For more than a year now, we, as a company and as a team, have been debating and studying Design QA. We define design QA as a quality assurance assignment focused on maintaining commonalities between a mock-up and the finished product.
Heads up: If you are unfamiliar with Design QA, explore the basics on our blog.
Lately, the vision of product design has become a determining factor for product success and customer satisfaction. Due to that trend, design QA is being taken more seriously these days. The product teams now feel the compulsion to execute the vision of product design accurately. And who better tackle it than the product designers themselves?
Steps of Design QA
So, what are the steps of Design QA? It’s simple:
- Ensure that the material on the development is faithful to the mock-up we initially prepared.
- If scenarios were not pre-imagined in the mock-up, ensure their purposeful implementation.
Design QA necessitates an examination of responsive designs as well as browser testing. And, because all the check boxes are difficult to check, we ensure that the most critical ones are.
Design QA in a project
Let’s look at how Design QA may be used in a project.
A GitLab board for a project is provided below. Let us take a moment to define these boards and how they work.
- Open: Any tickets developed in open are migrated to the To-do bucket at the start of each sprint. Alternatively, designers will transfer related tickets to the Design bucket before the sprint to ensure that mocks and designs are available.
- Design: Designers select a ticket from the Open in Design bucket to begin working on it. This bucket can be put before or after the To-do bucket, depending on how the design tickets are arranged in the project. If the design is included in the sprint, this bucket will be put after the To-do bucket.
- To-do: This is a list of all the tickets that are not allowed to be completed during that sprint.
- In progress: This is a list of all the tickets that are presently being worked on.

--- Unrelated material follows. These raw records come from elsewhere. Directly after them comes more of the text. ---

(** [read_combine] with a value, up to the mode of the frame on top. *)
Lemma combine_value fuel o obj stack op m v stk σ hn :
  grows σ0 σ hn → obj ≠ o_undefined (s_img σ) → obj ≠ o_eof (s_img σ) →
  hn !! stack = Some (Opair op stk) → hn !! op = Some (Opair m v) → m = o_false (s_img sB) ∨ m = o_null (s_img sB) →
  read_combine (S fuel) o w obj stack σ =
  (if decide (m = o_null (s_img sB)) then
     last <- ZUO_CDR v ;; set_ZUO_CDR last obj ;;; set_ZUO_CAR op (o_eof (s_img sB)) ;;; ret (inr stack)
   else
     pr <- zuo_cons obj (o_null (s_img sB)) ;;
     first <- ZUO_CAR v ;;
     b <- is_zi o_null first ;;
     (if b then set_ZUO_CAR v pr else (last <- ZUO_CDR v ;; set_ZUO_CDR last pr)) ;;;
     set_ZUO_CDR v pr ;;;
     ret (inr stack)) σ.
Proof.
  intros Hg Hu He Hs Ho Hm. destruct (frame_image _ _ Hg) as [Hi Ei].
  pose proof (grows_lookup_new _ _ _ _ _ Hg Hs) as Hs'. pose proof (grows_lookup_new _ _ _ _ _ Hg Ho) as Ho'.
  assert (Hne : stack ≠ o_null (s_img σ)).
  { intros ->. rewrite (image_single _ _ Hi) in Hs'; [done|]. unfold singletons. set_solver. }
  cbn [read_combine]. run_step (is_zi_ne o_undefined obj σ Hu). run_step (is_zi_ne o_null stack σ Hne).
  run_step (ZUO_CAR_ok _ _ _ _ Hs'). run_step (ZUO_CAR_ok _ _ _ _ Ho'). run_step (ZUO_CDR_ok _ _ _ _ Ho').
  run_step (is_zi_ne o_eof obj σ He). rewrite (bind_ok (zi o_null) _ _ _ _ eq_refl), (bind_ok get_st _ _ _ _ eq_refl). cbn zeta.
  rewrite <- !Ei in *. destruct Hm as [->| ->].
  - rewrite !(decide_False (P := o_false (s_img σ) = _)) by (image_neq Hi). by rewrite (decide_True (P := _ ∨ _)) by (by left).
  - rewrite !(decide_False (P := o_null (s_img σ) = o_true _)), !(decide_False (P := o_null (s_img σ) = o_undefined _)) by (image_neq Hi).
    rewrite (decide_False (P := _ ∨ o_null (s_img σ) = o_void _)) by (intros [H|H]; revert H; image_neq Hi).
    rewrite (decide_True (P := _ ∨ _)) by (by left). by rewrite !decide_True by done.
Qed.

(** The header [dc] of a list is told of the new cell [pr]. *)
Lemma frame_header stack σ2 σ3 hn3 dc first last pr :
  s_img σ2 = s_img sB → s_heap σ2 !! dc = Some (Opair first last) →
  grows σ0 σ3 hn3 → hn3 !! dc = Some (Opair first last) →
  (if bool_decide (first = o_null (s_img sB)) then ret tt else set_ZUO_CDR last pr) σ2 = Ok tt σ3 →
  ∃ σ4 hn4, (b <- is_zi o_null first ;;
      (if b then set_ZUO_CAR dc pr else (last <- ZUO_CDR dc ;; set_ZUO_CDR last pr)) ;;;
      set_ZUO_CDR dc pr ;;; ret (@inr loc loc stack)) σ2 = Ok (inr stack) σ4
    ∧ grows σ0 σ4 hn4 ∧ hn4 !! dc = Some (Opair (if bool_decide (first = o_null (s_img sB)) then pr else first) pr)
    ∧ ∀ x, x ≠ dc → hn4 !! x = hn3 !! x.
Proof.
  intros Ei Hd2 G3 Hd3 E3. run_step (is_zi_bool o_null first σ2). rewrite Ei.
  destruct (bool_decide (first = _)) eqn:Eb.
  - injection E3 as <-. destruct (set_ZUO_CAR_grows σ0 σ2 hn3 dc first last pr G3 Hd3) as [Ea Ga]. run_step Ea.
    destruct (set_ZUO_CDR_grows σ0 _ _ dc pr last pr Ga (lookup_insert_eq _ _ _)) as [Eb' Gb]. run_step Eb'.
    eexists _, _. split; [reflexivity|]. split; [exact Gb|]. split; [by rewrite lookup_insert_eq|].
    intros x Hx. by rewrite !lookup_insert_ne by done.
  - rewrite bind_assoc. run_step (ZUO_CDR_ok _ _ _ _ Hd2). run_step E3.
    destruct (set_ZUO_CDR_grows σ0 _ _ dc first last pr G3 Hd3) as [Eb' Gb]. run_step Eb'.
    eexists _, _. split; [reflexivity|]. split; [exact Gb|]. split; [by rewrite lookup_insert_eq|].
    intros x Hx. by rewrite !lookup_insert_ne by done.
Qed.

(** One more element. *)
Lemma frame_append σ stack op dc stk ds p a σ1 hn1 :
  list_frame σ0 σ stack op dc stk (o_false (s_img sB)) ds → grows σ σ1 hn1 → made hn1 p a →
  p ≠ o_undefined (s_img σ1) → p ≠ o_eof (s_img σ1) →
  ∃ σ2, (∀ fuel txt o, combine_then fuel txt o w p stack σ1 = in_loop fuel txt o w false stack σ2)
    ∧ list_frame σ0 σ2 stack op dc stk (o_false (s_img sB)) (ds ++ [a]).
Proof.
  intros (hn & E & cs & ws & first & last & [Hg Hs Ho Hd Hseg Hnd Hsub Hf He]) Hg1 Hp Hu Heof.
  pose proof (grows_trans _ _ _ _ _ Hg Hg1) as Hg01. set (hm := hn1 ∪ hn) in *.
  destruct (frame_image _ _ Hg01) as [Hi Ei].
  assert (Hkeep : ∀ a, is_Some (hn !! a) → hm !! a = hn !! a ∧ hn1 !! a = None).
  { intros x [ox Hx]. pose proof (grows_lookup_new _ _ _ _ _ Hg Hx) as Hx'.
    assert (hn1 !! x = None) by (eapply map_disjoint_Some_r; [apply (gr_disj _ _ _ Hg1)|done]).
    split; [|done]. unfold hm. rewrite lookup_union_r; done. }
  assert (Hs1 : hm !! stack = Some (Opair op stk)) by (rewrite (proj1 (Hkeep stack ltac:(eauto))); done).
  assert (Ho1 : hm !! op = Some (Opair (o_false (s_img sB)) dc)) by (rewrite (proj1 (Hkeep op ltac:(eauto))); done).
  assert (Hd1 : hm !! dc = Some (Opair first last)) by (rewrite (proj1 (Hkeep dc ltac:(eauto))); done).
  assert (Hseg1 : seg (o_null (s_img sB)) hm cs first last ws).
  { eapply seg_keep; [|done]. intros c Hc. apply Hkeep. by eapply seg_dom. }
  assert (Hcells : ∀ x, x ∈ stack :: op :: dc :: cs → is_Some (hn !! x)).
  { intros x. rewrite !elem_of_cons. intros [->|[->|[->|Hx]]]; eauto. by eapply seg_dom. }
  destruct (zuo_cons_grows (o_null (s_img sB)) σ1 p (o_null (s_img sB))) as (pr & σ2 & E1 & Hpr & Hprn & G1).
  { rewrite <- Ei. apply image_list_pre, Hi. }
  destruct (seg_link σ0 σ1 hm _ cs first last ws p pr σ2 Hg01 Hseg1 Hpr G1 Hprn) as (σ3 & hn3 & E3 & G3 & S3 & Hprcs & K3).
  assert (Hprne : pr ∉ stack :: op :: dc :: cs).
  { intros H. destruct (Hcells _ H) as [ox Hx]. rewrite (grows_lookup _ _ _ _ _ Hg1 (grows_lookup_new _ _ _ _ _ Hg Hx)) in Hpr. done. }
  assert (Hpr1 : hn1 !! pr = None).
  { destruct (hn1 !! pr) eqn:H; [|done]. rewrite (grows_lookup_new _ _ _ _ _ Hg1 H) in Hpr. done. }
  assert (HprE : E !! pr = None).
  { destruct (E !! pr) as [ox|] eqn:H; [|done]. pose proof (lookup_weaken _ _ _ _ H Hsub) as Hx.
    rewrite (grows_lookup _ _ _ _ _ Hg1 (grows_lookup_new _ _ _ _ _ Hg Hx)) in Hpr. done. }
  pose proof Hnd as Hnd'. rewrite !NoDup_cons in Hnd'. set_unfold in Hnd'. destruct Hnd' as (N1 & N2 & N3 & N4).
  assert (Hd3 : hn3 !! dc = Some (Opair first last)) by (rewrite K3; [done|naive_solver|set_solver]).
  set (f3 := if bool_decide (first = o_null (s_img sB)) then pr else first) in *.
  destruct (frame_header stack σ2 σ3 hn3 dc first last pr ltac:(by rewrite (gr_img _ _ _ G1)) 
    (grows_lookup _ _ _ _ _ G1 (grows_lookup_new _ _ _ _ _ Hg01 Hd1)) G3 Hd3 E3) as (σ4 & hn4 & E4 & G4 & Hd4 & K4). fold f3 in Hd4.
  assert (K : ∀ x, x ∉ cs → x ≠ pr → x ≠ dc → hn4 !! x = hm !! x) by (intros; rewrite K4, K3; done).
  exists σ4. split.
  { intros fuel txt o. unfold combine_then. rewrite (bind_ok get_st _ _ _ _ eq_refl). unfold heap_fuel.
    rewrite (bind_ok _ _ _ (inr stack) σ4); [done|].
    rewrite (combine_value _ _ _ _ _ _ _ _ _ _ Hg01 Hu Heof Hs1 Ho1 (or_introl eq_refl)).
    rewrite decide_False by (rewrite <- Ei; image_neq Hi). run_step E1.
    pose proof (grows_lookup _ _ _ _ _ G1 (grows_lookup_new _ _ _ _ _ Hg01 Hd1)) as Hd2. by run_step (ZUO_CAR_ok _ _ _ _ Hd2). }
  exists hn4, (hn1 ∪ E), (cs ++ [pr]), (ws ++ [p]), f3, pr.
  assert (Hnd4 : NoDup (stack :: op :: dc :: cs ++ [pr])).
  { change (stack :: op :: dc :: cs ++ [pr]) with ((stack :: op :: dc :: cs) ++ [pr]). apply NoDup_app.
    split; [done|]. split; [|apply NoDup_singleton]. intros x Hx Hx'. apply list_elem_of_singleton in Hx' as ->. done. }
  split; try done.
  - rewrite K; [done|naive_solver|set_solver|naive_solver].
  - rewrite K; [done|naive_solver|set_solver|naive_solver].
  - eapply seg_keep; [|exact S3]. intros c Hc. apply K4. intros ->. apply elem_of_app in Hc as [Hc|Hc]; [naive_solver|set_solver].
  - apply map_subseteq_spec. intros x ox Hx.
    assert (Hx' : x ∉ stack :: op :: dc :: cs ∧ x ≠ pr ∧ hm !! x = Some ox).
    { apply lookup_union_Some_raw in Hx as [Hx|[Hx1 Hx]].
      - split; [|split; [intros ->; congruence|by apply lookup_union_Some_l]].
        intros H. apply Hcells, Hkeep in H as [_ H]. congruence.
      - split; [|split; [intros ->; congruence|]].
        + intros H. apply Hf in H. congruence.
        + unfold hm. rewrite lookup_union_r by done. by eapply lookup_weaken. }
    destruct Hx' as (Hx1 & Hx2 & Hx3). rewrite K; [done|set_solver..].
  - intros x Hx. apply lookup_union_None.
    change (stack :: op :: dc :: cs ++ [pr]) with ((stack :: op :: dc :: cs) ++ [pr]) in Hx.
    apply elem_of_app in Hx as [Hx|Hx%list_elem_of_singleton]; [|by subst x].
    split; [apply Hkeep, Hcells, Hx|by apply Hf].
  - apply Forall2_app.
    + eapply Forall2_impl; [exact He|]. intros x d. apply made_weaken. apply map_union_subseteq_r'; [|done].
      apply map_disjoint_spec. intros x' o1 o2 H1 H2. pose proof (lookup_weaken _ _ _ _ H2 Hsub) as H3.
      destruct (Hkeep x' ltac:(eauto)). congruence.
    + constructor; [|constructor]. eapply made_weaken; [|exact Hp]. apply map_union_subseteq_l.
Qed.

- Development: This list contains all the tickets being pushed to development and ready for testing. These tickets can be picked up by design QA and tested.
- QA: Here are all the tickets that the QAs are testing at present.
- Staging: All authorized tickets from QA are subsequently submitted to staging.
- Done: A ticket is moved to done when the feature is deployed to production.
- Closed: The tickets are finally closed because they have been completed and need no further action.
As a Design QA, we excel in the Development and QA Buckets and occasionally in staging. We test the tickets in these buckets using the following test techniques.
Accuracy: How close are the initial design and the final developed product? How much have we deviated from our initial vision?
Responsive: How the product behaves when viewed on different screen sizes and orientations. Does the product behave consistently and correctly in different visual environments?
Browser Testing: Examining how the product behaves in various browsers. A product might run smoothly in one browser while failing to run on another. An inconsistent product is a design failure.
If a test fails in any situation, we mark it as failed in Design QA, point out the errors or concerns, and provide guidance on what to do in such instances. Find a sample ticket below:
See how the calendar from the development differs from that of the mock-up and how these things are different in different browsers. Here we list out the bugging factor and list out the required changes. If any designs are not changeable, we discuss them and make the changes to the mocks instead in case of necessity.
Design QA has been an essential part of the workflow at Gurzu these days. We ensure all our sprints are equipped with Design QA and our product is honest to the initial design.
Our experience says it is a useful tool that will create a better quality product with better design. That concludes the Design QA as a system.